Triggering of cytotoxicity in human NK cells is induced by the combined engagement of several triggering receptors. These include primary receptors such as NKG2D and the natural cytotoxicity receptors (NCR) NKp30, NKp46 and NKp44, while other molecules, including 2B4, NTB‐A and NKp80, function as co‐receptors. As reported in the present study, during an attempt to identify novel NK receptors or co‐receptors, we found that CD59 functions as a co‐receptor in human NK cell activation; engagement of CD59 by specific mAb delivers triggering signals to human NK cells, resulting in enhancement of cytotoxicity. Similar to other NK co‐receptors, the triggering function of CD59, a glycosylphosphatidylinositol (GPI)‐linked protein, depends on the simultaneous engagement of primary receptors such as NCR. Accordingly, CD59‐dependent triggering was virtually restricted to NK cells expressing high surface densities of NKp46, and mAb‐mediated modulation of NKp46 resulted in markedly decreased responses to anti‐CD59 mAb. Biochemical analysis revealed that CD59 is physically associated with NKp46 and NKp30. Moreover, engagement of CD59 resulted in tyrosine phosphorylation of CD3ζ chains associated with these NCR, but not those associated with CD16. Thus, CD59‐mediated costimulation of NK cells requires direct physical interaction of this GPI‐linked protein with primary triggeringNK receptors.

Evidence that the KIR2DS5 gene codes for a surface receptor triggering natural killer cell function

In this study, after immunization with NK cells from a KIR2DS5+ donor and screening on cell transfectants expressing different members of the killer immunoglobulin‐like receptor (KIR) family, we generated a mAb, DF200, reacting with several KIR2D receptors including KIR2DL1/L2/L3, KIR2DS1/S2 and KIR2DS5. By the analysis of peripheral blood NK cells and in vitro derived NK cell clones, we have demonstrated for the first time that KIR2DS5 is expressed at the cell surface in discrete subsets of NK cells and, after DF200 mAb‐mediated engagement, can induce both cytotoxicity and cytokine release. Using co‐transfection and co‐immunoprecipitation, we found that KIR2DS5 associates with the DAP12 signaling polypeptide. Finally, soluble KIR2DS5‐Fc fusion protein does not bind to cell transfectants expressing different HLA‐C alleles, suggesting that, if KIR2DS5 does recognize HLA‐C molecules, this may only occur in the presence of certain peptides.
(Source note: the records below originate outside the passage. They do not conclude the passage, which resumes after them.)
(** [prune_by_slot] *)
Definition prune_by_slot {E} (table : Table) (finalized_slot : u64) (get_slot : bytes → option u64) :
    M store E u64 :=
  entries ← reads (λ s, table_entries (s_backend s) table);
  let to_delete := omap (M := list) (λ '(k, v), match get_slot v with
                                    | Some slot => if u64_val slot <=? finalized_slot then Some k else None
                                    | None => None
                                    end) entries in
  match to_delete with
  | [] => mret (to_u64 0)
  | _ => write [ Delete table to_delete ];; mret (to_u64 (len to_delete))
  end.

Definition prune_gossip_signatures {E} (finalized_slot : u64) : M store E u64 :=
  pruned ← prune_by_slot GossipSignatures finalized_slot
    (λ b, ss_slot <$> (from_ssz_bytes b : option StoredSignature));
  modify (λ s, set_gossip_count (saturating_sub (s_gossip_signatures_count s) pruned) s);;
  mret pruned.

Definition prune_attestation_data_by_root {E} (finalized_slot : u64) : M store E u64 :=
  prune_by_slot AttestationDataByRoot finalized_slot
    (λ b, ad_slot <$> (from_ssz_bytes b : option AttestationData)).

(** [update_checkpoints] *)
Definition update_checkpoints {E} (checkpoints : ForkCheckpoints) : M store E unit :=
  old_finalized ← reads latest_finalized;
  write [ Put Metadata (
    [ (KEY_HEAD, as_ssz_bytes (fc_head checkpoints)) ] ++
    match fc_justified checkpoints with
    | Some justified => [ (KEY_LATEST_JUSTIFIED, as_ssz_bytes justified) ]
    | None => []
    end ++
    match fc_finalized checkpoints with
    | Some finalized => [ (KEY_LATEST_FINALIZED, as_ssz_bytes finalized) ]
    | None => []
    end) ];;
  match fc_finalized checkpoints with
  | Some finalized =>
      if cp_slot old_finalized <? u64_val (cp_slot finalized) then
        prune_live_chain (cp_slot finalized);;
        prune_gossip_signatures (cp_slot finalized);;
        prune_attestation_data_by_root (cp_slot finalized);;
        mret tt
      else mret tt
  | None => mret tt
  end.

(** ** Live chain *)

Definition live_entry (kv : bytes * bytes) : partial (H256 * (u64 * H256)) :=
  '(slot, root) ← decode_live_chain_key kv.1;
  parent_root ← decode_or_panic kv.2;
  Return (root, (slot, parent_root)).

Definition get_live_chain (s : store) : partial (gmap H256 (u64 * H256)) :=
  entries ← table_entries (s_backend s) LiveChain;
  entries ← map_partial live_entry entries;
  Return (foldl (λ m '(root, v), <[root := v]> m) ∅ entries).

Definition get_block_roots (s : store) : partial (gset H256) :=
  entries ← table_entries (s_backend s) LiveChain;
  roots ← map_partial (λ '(k, _), '(_, root) ← decode_live_chain_key k; Return root) entries;
  Return (list_to_set roots).

(** ** Heavy pruning *)

(** Newest first. *)
Definition slot_ge (a b : bytes * u64) : Prop := u64_val b.2 <= a.2.

#[global] Instance slot_ge_dec : RelDecision slot_ge.
Proof. intros a b. unfold slot_ge. apply _. Defined.

(** The keys beyond the retention window that are not protected. *)
Definition prunable_keys (keep : nat) (protected_roots : list H256) (s : store) : partial (list bytes) :=
  entries ← table_entries (s_backend s) BlockHeaders;
  entries ← map_partial (λ '(key, value),
    header ← decode_or_panic value; Return (key, bh_slot header)) entries;
  if (length entries <=? keep)%nat then Return []
  else
    let protected : gset bytes := list_to_set (as_ssz_bytes <$> protected_roots) in
    Return (filter (λ key, bool_decide (key ∈ protected) = false)
      (drop keep (merge_sort slot_ge entries)).*1).

Definition prune_old_states {E} (protected_roots : list H256) : M store E u64 :=
  keys_to_delete ← reads (prunable_keys STATES_TO_KEEP protected_roots);
  match keys_to_delete with
  | [] => mret (to_u64 0)
  | _ => write [ Delete States keys_to_delete ];; mret (to_u64 (len keys_to_delete))
  end.

Definition prune_old_blocks {E} (protected_roots : list H256) : M store E u64 :=
  keys_to_delete ← reads (prunable_keys BLOCKS_TO_KEEP protected_roots);
  match keys_to_delete with
  | [] => mret (to_u64 0)
  | _ =>
      write [ Delete BlockHeaders keys_to_delete; Delete BlockBodies keys_to_delete;
              Delete BlockSignatures_ keys_to_delete ];;
      mret (to_u64 (len keys_to_delete))
  end.

Definition prune_old_data {E} : M store E unit :=
  finalized ← reads latest_finalized;
  justified ← reads latest_justified;
  let protected_roots := [cp_root finalized; cp_root justified] in
  prune_old_states protected_roots;;
  prune_old_blocks protected_roots;;
  mret tt.

(** ** Blocks *)

Definition get_block_header (root : H256) (s : store) : partial (option BlockHeader) :=
  value ← view_get (s_backend s) BlockHeaders (as_ssz_bytes root);
  match value with
  | Some b => header ← decode_or_panic b; Return (Some header)
  | None => Return None
  end.

Definition EMPTY_BODY_ROOT : H256 := tree_hash_root BlockBody_default.

(** [write_signed_block]: the writes it adds to a batch. *)
Definition write_signed_block (root : H256) (signed_block : SignedBlockWithAttestation) : list table_write :=
  let block := bwa_block (sb_message signed_block) in
  let signatures := from_signed_block signed_block in
  let header := block_header block in
  let root_bytes := as_ssz_bytes root in
  [ Put BlockHeaders [ (root_bytes, as_ssz_bytes header) ] ] ++
  (if bool_decide (bh_body_root header = EMPTY_BODY_ROOT) then []
   else [ Put BlockBodies [ (root_bytes, as_ssz_bytes (b_body block)) ] ]) ++
  [ Put BlockSignatures_ [ (root_bytes, as_ssz_bytes signatures) ] ].

Definition insert_pending_block {E} (root : H256) (signed_block : SignedBlockWithAttestation) :
    M store E unit :=
  write (write_signed_block root signed_block).

Definition insert_signed_block {E} (root : H256) (signed_block : SignedBlockWithAttestation) :
    M store E unit :=
  let block := bwa_block (sb_message signed_block) in
  write (write_signed_block root signed_block ++
         [ Put LiveChain [ (encode_live_chain_key (b_slot block) root, as_ssz_bytes (b_parent_root block)) ] ]).

Definition get_signed_block (root : H256) (s : store) : partial (option SignedBlockWithAttestation) :=
  let key := as_ssz_bytes root in
  header_bytes ← view_get (s_backend s) BlockHeaders key;
  match header_bytes with
  | None => Return None
  | Some header_bytes =>
      sig_bytes ← view_get (s_backend s) BlockSignatures_ key;
      match sig_bytes with
      | None => Return None
      | Some sig_bytes =>
          header ← (decode_or_panic header_bytes : partial BlockHeader);
          body ← (if bool_decide (bh_body_root header = EMPTY_BODY_ROOT)
                  then Return (Some BlockBody_default)
                  else
                    body_bytes ← view_get (s_backend s) BlockBodies key;
                    match body_bytes with
                    | None => Return None
                    | Some b => body ← decode_or_panic b; Return (Some body)
                    end);
          match body with
          | None => Return None
          | Some body =>
              let block := from_header_and_body header body in
              signatures ← (decode_or_panic sig_bytes : partial BlockSignaturesWithAttestation);
              Return (Some (to_signed_block signatures block))
          end
      end
  end.

(** ** States *)

Definition get_state (root : H256) (s : store) : partial (option State) :=
  value ← view_get (s_backend s) States (as_ssz_bytes root);
  match value with
  | Some b => state ← decode_or_panic b; Return (Some state)
  | None => Return None
  end.

Definition has_state (root : H256) (s : store) : partial bool :=
  value ← view_get (s_backend s) States (as_ssz_bytes root);
  Return (bool_decide (is_Some value)).

Definition insert_state {E} (root : H256) (state : State) : M store E unit :=
  write [ Put States [ (as_ssz_bytes root, as_ssz_bytes state) ] ].

(** ** Attestation data by root *)

Definition insert_attestation_data_by_root {E} (root : H256) (data : AttestationData) : M store E unit :=
  write [ Put AttestationDataByRoot [ (as_ssz_bytes root, as_ssz_bytes data) ] ].

Definition insert_attestation_data_by_root_batch {E} (entries : list (H256 * AttestationData)) :
    M store E unit :=
  match entries with
  | [] => mret tt
  | _ => write [ Put AttestationDataByRoot
                   ((λ '(root, data), (as_ssz_bytes root, as_ssz_bytes data)) <$> entries) ]
  end.

Definition get_attestation_data_by_root (root : H256) (s : store) : partial (option AttestationData) :=
  value ← view_get (s_backend s) AttestationDataByRoot (as_ssz_bytes root);
  match value with
  | Some b => data ← decode_or_panic b; Return (Some data)
  | None => Return None
  end.

(** One iteration of [extract_latest_attestations], with its cache. *)
Definition extract_step (s : store)
    (acc : gmap u64 AttestationData * gmap H256 (option AttestationData)) (key : SignatureKey) :
    partial (gmap u64 AttestationData * gmap H256 (option AttestationData)) :=
  let '(result, data_cache) := acc in
  let '(validator_id, data_root) := key in
  data ← match data_cache !! data_root with
         | Some data => Return data
         | None => get_attestation_data_by_root data_root s
         end;
  let data_cache := <[data_root := data]> data_cache in
  match data with
  | None => Return (result, data_cache)
  | Some data =>
      let should_update := match result !! validator_id with
                           | None => true
                           | Some existing => ad_slot existing <? u64_val (ad_slot data)
                           end in
      Return (if should_update then <[validator_id := data]> result else result, data_cache)
  end.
Melanoma cells become resistant to NK-cell-mediated killing when exposed to NK-cell numbers compatible with NK-cell infiltration in the tumor

During the past few years, a number of studies reported that different melanoma cell lines could be extensively lysed in vitro by IL‐2‐activated NK cells at appropriate effector/target ratios. Here, we show, by histological evaluation of different melanoma lesions, that NK/target‐cell ratios compatible with those allowing efficient melanoma cell killing in vitro are hardly reached at the tumor site. We then investigated the outcome of cocultures established at low NK/melanoma cell ratios. After initial NK‐mediated lysis, residual melanoma cells acquired resistance to IL‐2‐activated NK cells. This reflected primarily an increased expression, on melanoma cells, of classical and nonclassical HLA class I molecules, accompanied by a partial downregulation of NKG2D‐ligands, and was dependent on NK‐mediated IFN‐γ release. Consistently, melanoma lesions showed a higher HLA class I expression on tumor cells that were proximal to infiltrating NK cells. In long‐term cocultures, the “protective phenotype” acquired by melanoma cells was lost over time. However, this phenomenon was counteracted by downregulation of relevant activating receptors in cocultured NK cells. Analysis of different NK‐cell‐activating cytokines indicated that IL‐15 can partially overcome this novel tumor escape mechanism suggesting that IL‐15, rather than IL‐2, may be eligible for NK‐cell‐based immunotherapy.